(Collected data entries)

Lemma insert_params_app l1 l2 m : insert_params (l1 ++ l2) m = insert_params l2 (insert_params l1 m).
Proof. apply foldl_app. Qed.

Lemma insert_params_lookup l k v :
  NoDup l.*1 -> insert_params l ∅ !! k = Some v <-> (k, v) ∈ l.
Proof.
  intros Hl. assert (insert_params l ∅ = list_to_map (reverse l)) as ->.
  { induction l as [|[k' v'] l IH] using rev_ind; [done|].
    rewrite insert_params_app, reverse_snoc. simpl. rewrite IH; [done|].
    rewrite fmap_app in Hl. by apply NoDup_app in Hl as [? _]. }
  rewrite <- elem_of_list_to_map.
  - apply elem_of_reverse.
  - by rewrite fmap_reverse, reverse_Permutation.
Qed.

(** The parameters of all entries, in the order they are collected. *)
Definition all_params (list_to_save : Z) (items : list (Z * ObjectEntry))
    : list ((Z * Z) * ObjectValue) :=
  concat (map (fun ie => if should_save list_to_save (fst ie) && is_stored (snd ie)
                         then entry_params (fst ie) (snd ie) else []) items).

Lemma storable_params_all od n :
  storable_params od n = insert_params (all_params n (btree_items Z.le (entries od))) ∅.
Proof.
  unfold storable_params, all_params. generalize (∅ : Params) as m.
  induction (btree_items Z.le (entries od)) as [|ie l IH]; intros m; [done|].
  simpl. rewrite insert_params_app, IH. by case_if.
Qed.

Definition small (e : ObjectEntry) : Prop := (length (object_values (object e)) <= 254)%nat.

(** The values an entry stores are the ones that can be read, counts apart. *)
Lemma entry_params_read i e j s v :
  small e -> (j, s, v) ∈ entry_params i e <->
  j = i /\ 0 <= s /\ is_count e s = false /\ read_entry e s = Some v.
Proof.
  unfold small, entry_params, is_count, read_entry.
  assert (Hz : forall vs, (length vs <= 254)%nat ->
    (j, s, v) ∈ zip_with (fun k val => (i, u8 (Z.of_nat k + 1), val)) (seq 0 (length vs)) vs <->
    j = i /\ 0 <= s /\ (s =? 0) && true = false /\
      (if s =? 0 then Some (OV_Unsigned8 (u8 (Z.min (len vs) 254))) else vs !! Z.to_nat (s - 1)) = Some v).
  { intros vs Hl. rewrite elem_of_lookup_zip_with. split.
    - intros (k&a&val&Heq&Ha&Hval). apply lookup_seq in Ha as [-> Hk]. simpl in Heq.
      unfold u8 in Heq. rewrite wrap_small in Heq by (unfold in_width; lia). simplify_eq.
      destruct (Z.eqb_spec (Z.of_nat k + 1) 0); [lia|].
      replace (Z.to_nat (Z.of_nat k + 1 - 1)) with k by lia. split_and!; done || lia.
    - intros (->&Hs&Hc&Hv). destruct (Z.eqb_spec s 0); [done|].
      assert (Hk := lookup_lt_Some _ _ _ Hv).
      exists (Z.to_nat (s - 1)), (Z.to_nat (s - 1)), v.
      split_and!; [|by apply lookup_seq|done].
      unfold u8. rewrite wrap_small by (unfold in_width; lia). do 2 f_equal. lia. }
  destruct (object e) as [x|vs|vs]; simpl; intros Hl; [|by apply Hz|by apply Hz].
  rewrite list_elem_of_singleton. rewrite andb_false_r. split.
  - intros Heq. simplify_eq. simpl. split_and!; done.
  - intros (->&Hs&_&Hr). destruct (Z.eqb_spec s 0); by simplify_eq.
Qed.

Lemma all_params_elem n items j s v :
  (j, s, v) ∈ all_params n items <->
  exists i e, (i, e) ∈ items /\ should_save n i = true /\ is_stored e = true /\
              (j, s, v) ∈ entry_params i e.
Proof.
  unfold all_params. rewrite list_elem_of_In, in_concat. split.
  - intros (l&Hl&Hin). apply in_map_iff in Hl as ([i e]&<-&Hie). simpl in Hin.
    destruct (should_save n i) eqn:E1, (is_stored e) eqn:E2; try done.
    exists i, e. by rewrite !list_elem_of_In.
  - intros (i&e&Hie&H1&H2&Hin). exists (entry_params i e).
    split; [|by apply list_elem_of_In]. apply in_map_iff. exists (i, e). simpl.
    rewrite H1, H2. split; [done|]. by apply list_elem_of_In.
Qed.

Lemma entry_params_NoDup i e : small e -> NoDup (entry_params i e).*1.
Proof.
  unfold small, entry_params.
  assert (Hz : forall vs : list ObjectValue, (length vs <= 254)%nat ->
    NoDup (zip_with (fun k val => (i, u8 (Z.of_nat k + 1), val)) (seq 0 (length vs)) vs).*1).
  { intros vs Hl.
    replace (_.*1) with ((fun k => (i, u8 (Z.of_nat k + 1))) <$> seq 0 (length vs)).
    - apply NoDup_fmap_2_strong; [|apply NoDup_seq].
      intros x y Hx Hy. apply elem_of_seq in Hx, Hy. unfold u8.
      rewrite !wrap_small by (unfold in_width; lia). intros; simplify_eq. lia.
    - clear Hl. generalize 0%nat as a. induction vs as [|w vs IH]; intros a; [done|].
      simpl. by f_equal. }
  destruct (object e); simpl; intros; [apply NoDup_singleton|by apply Hz|by apply Hz].
Qed.

Lemma all_params_NoDup n items :
  NoDup items.*1 -> Forall (fun ie => small (snd ie)) items -> NoDup (all_params n items).*1.
Proof.
  induction items as [|[i e] items IH]; intros Hnd Hsm; [apply NoDup_nil_2|].
  inversion Hnd as [|? ? Hi Hnd']; subst. inversion Hsm as [|? ? He Hsm']; subst. simpl in *.
  unfold all_params. simpl. fold (all_params n items). rewrite fmap_app. apply NoDup_app. split_and!.
  - case_if; [by apply entry_params_NoDup|apply NoDup_nil_2].
  - intros [j s] Hin Hin2. apply list_elem_of_fmap in Hin as ([[j1 s1] v]&Heq&Hv).
    apply list_elem_of_fmap in Hin2 as ([[j2 s2] v2]&Heq2&Hv2). simpl in *. simplify_eq.
    apply all_params_elem in Hv2 as (i2&e2&Hie&_&_&Hp2).
    destruct (_ && _); [|by inversion Hv].
    apply entry_params_read in Hv as (->&_); [|done].
    assert (small e2) by (rewrite Forall_forall in Hsm'; exact (Hsm' _ Hie)).
    apply entry_params_read in Hp2 as (->&_); [|done].
    apply Hi. by apply (list_elem_of_fmap_2 fst) in Hie.
  - by apply IH.
Qed.

(** The stored parameters, in terms of what can be read. *)
Lemma storable_params_lookup od n j s v :
  map_Forall (fun _ e => small e) (entries od) ->
  storable_params od n !! (j, s) = Some v <->
  exists e, entries od !! j = Some e /\ should_save n j = true /\ is_stored e = true /\
            0 <= s /\ is_count e s = false /\ read_entry e s = Some v.
Proof.
  intros Hsm. rewrite storable_params_all, insert_params_lookup.
  - rewrite all_params_elem. split.
    + intros (i&e&Hie&H1&H2&Hin). apply elem_of_btree_items in Hie.
      apply entry_params_read in Hin as (->&?&?&?); [|by apply (Hsm i)].
      exists e. by split_and!.
    + intros (e&He&?&?&?&?&?). exists j, e. rewrite elem_of_btree_items.
      split_and!; try done. apply entry_params_read; [by apply (Hsm j)|done].
  - apply all_params_NoDup; [apply NoDup_btree_items|].
    apply Forall_forall. intros [i e] Hie. apply elem_of_btree_items in Hie. by apply (Hsm i).
Qed.

(** *** Reading the stored parameters back *)

(** The shape of a dictionary determines the type of what is read. *)
Definition entry_type_at (sh : Z * list Z) (s : Z) : option Z :=
  match sh with
  | (0, [d]) => if s =? 0 then Some d else None
  | (_, ds) => if s =? 0 then Some 5 else ds !! Z.to_nat (s - 1)
  end.

Lemma read_entry_type e s : discriminant <$> read_entry e s = entry_type_at (object_shape (object e)) s.
Proof.
  unfold read_entry. destruct (object e); simpl; destruct (s =? 0); simpl; try done.
  all: by rewrite list_lookup_fmap.
Qed.

Lemma is_count_shape e1 e2 s :
  object_shape (object e1) = object_shape (object e2) -> is_count e1 s = is_count e2 s.
Proof. unfold is_count. by destruct (object e1), (object e2). Qed.

Lemma shape_lookup od1 od2 i e1 :
  shape od1 = shape od2 -> entries od1 !! i = Some e1 ->
  exists e2, entries od2 !! i = Some e2 /\ object_shape (object e1) = object_shape (object e2).
Proof.
  intros Hs He. assert (Hl : shape od1 !! i = shape od2 !! i) by (by rewrite Hs).
  unfold shape in Hl. rewrite !lookup_fmap, He in Hl. simpl in Hl.
  destruct (entries od2 !! i) as [e2|]; [|done]. simpl in Hl. simplify_eq. by exists e2.
Qed.

(** An internal write of a value of the right type succeeds. *)
Lemma write_internal_ok od i s v e w :
  entries od !! i = Some e -> is_count e s = false -> read_entry e s = Some w ->
  discriminant w = discriminant v -> snd (write_internal od i s v false) = Ok tt.
Proof.
  intros He Hc Hr Hd. unfold write_internal. rewrite He.
  unfold write_entry. simpl. unfold is_count, read_entry in *.
  destruct (object e) as [x|vs|vs]; simpl in *; destruct (s =? 0); simpl in *; simplify_eq; try done.
  - by rewrite Hd, Z.eqb_refl.
  - by rewrite Hr, Hd, Z.eqb_refl.
  - by rewrite Hr, Hd, Z.eqb_refl.
Qed.

Definition storable_at od (kv : (Z * Z) * ObjectValue) : Prop :=
  0 <= snd (fst kv) /\
  exists e w, entries od !! fst (fst kv) = Some e /\ is_count e (snd (fst kv)) = false /\
    read_entry e (snd (fst kv)) = Some w /\ discriminant w = discriminant (snd kv).

Lemma storable_at_shape od1 od2 kv :
  shape od1 = shape od2 -> storable_at od1 kv -> storable_at od2 kv.
Proof.
  intros Hs (H0&e&w&He&Hc&Hr&Hd). split; [done|].
  destruct (shape_lookup od1 od2 _ _ Hs He) as (e2&He2&Hsh).
  pose proof (read_entry_type e (snd (fst kv))) as H1.
  rewrite Hsh, <- read_entry_type, Hr in H1. simpl in H1.
  destruct (read_entry e2 _) as [w2|] eqn:Hr2; [|done]. simpl in H1. simplify_eq.
  exists e2, w2. split_and!; try done; [|congruence]. by rewrite <- (is_count_shape e e2).
Qed.

(** After the loop every stored value is in place and nothing else moved. *)
Lemma restore_stored_spec l : forall od,
  NoDup l.*1 -> Forall (storable_at od) l ->
  let od' := restore_stored od l in
  storage od' = storage od /\ shape od' = shape od /\
  (forall i s v, (i, s, v) ∈ l -> read od' i s = Some v) /\
  (forall i s, 0 <= s -> (i, s) ∉ l.*1 -> read od' i s = read od i s).
Proof.
  induction l as [|[[i s] v] l IH]; intros od Hnd Hl.
  { split_and!; try done. intros ? ? ? Hin. by inversion Hin. }
  inversion Hnd as [|? ? Hi Hnd']; subst. inversion Hl as [|? ? Hk Hl']; subst. simpl in *.
  destruct Hk as (H0&e&w&He&Hc&Hr&Hd). simpl in *.
  pose proof (write_internal_ok od i s v e w He Hc Hr Hd) as Hok.
  pose proof (write_internal_shape od i s v false) as Hsh.
  destruct (write_internal od i s v false) as [od1 r] eqn:Ew. simpl in *. subst r.
  destruct (write_internal_effect _ _ _ _ _ _ _ H0 Ew) as (Hst&_&Heff).
  destruct (Heff eq_refl) as (Hoth&e'&He'&Hnew). simplify_eq. rewrite Hc in Hnew.
  destruct (IH od1 Hnd') as (IHst&IHsh&IHin&IHout).
  { eapply Forall_impl; [exact Hl'|]. intros kv. by apply storable_at_shape. }
  split_and!; [congruence|congruence| |].
  - intros j t x Hin. apply elem_of_cons in Hin as [Hin|Hin]; [|by apply IHin]. simplify_eq.
    by rewrite IHout.
  - intros j t Ht Hin. apply not_elem_of_cons in Hin as [Hne Hin].
    rewrite IHout by done. by apply Hoth.
Qed.
End StoreFacts.

Lemma populate_storage {S} (od : ObjectDictionary S) :
  storage (populate_protocol_objects od) = storage od.
Proof.
  unfold populate_protocol_objects. generalize protocol_objects as l. intros l. revert od.
  induction l as [|ie l IH]; intros od; [done|]. simpl. rewrite IH.
  unfold insert_if_missing. by case_match.
Qed.

(** Populating never replaces an entry of the firmware. *)
Lemma populate_keeps {S} (od : ObjectDictionary S) i e :
  entries od !! i = Some e -> entries (populate_protocol_objects od) !! i = Some e.
Proof.
  unfold populate_protocol_objects. generalize protocol_objects as l. intros l. revert od.
  induction l as [|ie l IH]; intros od He; [done|]. simpl. apply IH.
  unfold insert_if_missing. case_match; [done|]. simpl.
  rewrite lookup_insert_ne; [done|]. intros Heq. congruence.
Qed.

Definition stored_in {S} (od : ObjectDictionary S) (i : Z) : bool :=
  match entries od !! i with Some e => is_stored e | None => false end.

Lemma init_eq {S} `{ObjectDictionaryStorage S} (od : ObjectDictionary S) :
  init od = init_storage (populate_protocol_objects od).
Proof. done. Qed.

Lemma save_command {S} `{StorageLaws S} (od od1 : ObjectDictionary S) s :
  write od 0x1010 1 (OV_VisibleString ascii_save) = (od1, Ok tt) -> storage od1 = Some s ->
  contents s = storable_params od 1.
Proof.
  unfold write. simpl. unfold store_parameters. simpl.
  destruct (storage od) as [s0|]; [|done]. destruct (save s0 _) as [s1 r] eqn:Es.
  intros; simplify_eq/=. by destruct (save_contents _ _ _ Es).
Qed.

Definition restore_pending {S} `{ObjectDictionaryStorage S} (od : ObjectDictionary S) : bool :=
  match storage od with Some s => restore_defaults_requested s | None => false end.

Lemma save_command_flag {S} `{StorageLaws S} (od od1 : ObjectDictionary S) s :
  write od 0x1010 1 (OV_VisibleString ascii_save) = (od1, Ok tt) -> storage od1 = Some s ->
  restore_defaults_requested s = restore_pending od.
Proof.
  unfold write, restore_pending. simpl. unfold store_parameters. simpl.
  destruct (storage od) as [s0|]; [|done]. destruct (save s0 _) as [s1 r] eqn:Es.
  intros; simplify_eq/=. by destruct (save_contents _ _ _ Es).
Qed.

Lemma restore_stored_shape {S} `{ObjectDictionaryStorage S} l (od : ObjectDictionary S) :
  shape (restore_stored od l) = shape od.
Proof.
  revert od. induction l as [|kv l IH]; intros od; [done|]. simpl.
  etransitivity; [apply IH|]. apply write_internal_shape.
Qed.

(** The element count only depends on the shape. *)
Lemma read_count_shape e1 e2 s :
  object_shape (object e1) = object_shape (object e2) -> is_count e1 s = true ->
  read_entry e1 s = read_entry e2 s.
Proof.
  unfold is_count, read_entry, len. intros Hs Hc. destruct (s =? 0); [|done].
  assert (Hl : forall vs ws, map discriminant vs = map discriminant ws -> length vs = length ws).
  { intros vs ws Hm. by rewrite <- !(length_map discriminant), Hm. }
  destruct (object e1), (object e2); simpl in *; simplify_eq; by erewrite Hl.
Qed.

WHAT THE TASK ASKS:
The lines running from the start of the data through the one that contains "using rev_ind; [done|]." should be reproduced exactly, and only those.

TASK ANSWER:
Lemma insert_params_app l1 l2 m : insert_params (l1 ++ l2) m = insert_params l2 (insert_params l1 m).
Proof. apply foldl_app. Qed.

Lemma insert_params_lookup l k v :
  NoDup l.*1 -> insert_params l ∅ !! k = Some v <-> (k, v) ∈ l.
Proof.
  intros Hl. assert (insert_params l ∅ = list_to_map (reverse l)) as ->.
  { induction l as [|[k' v'] l IH] using rev_ind; [done|].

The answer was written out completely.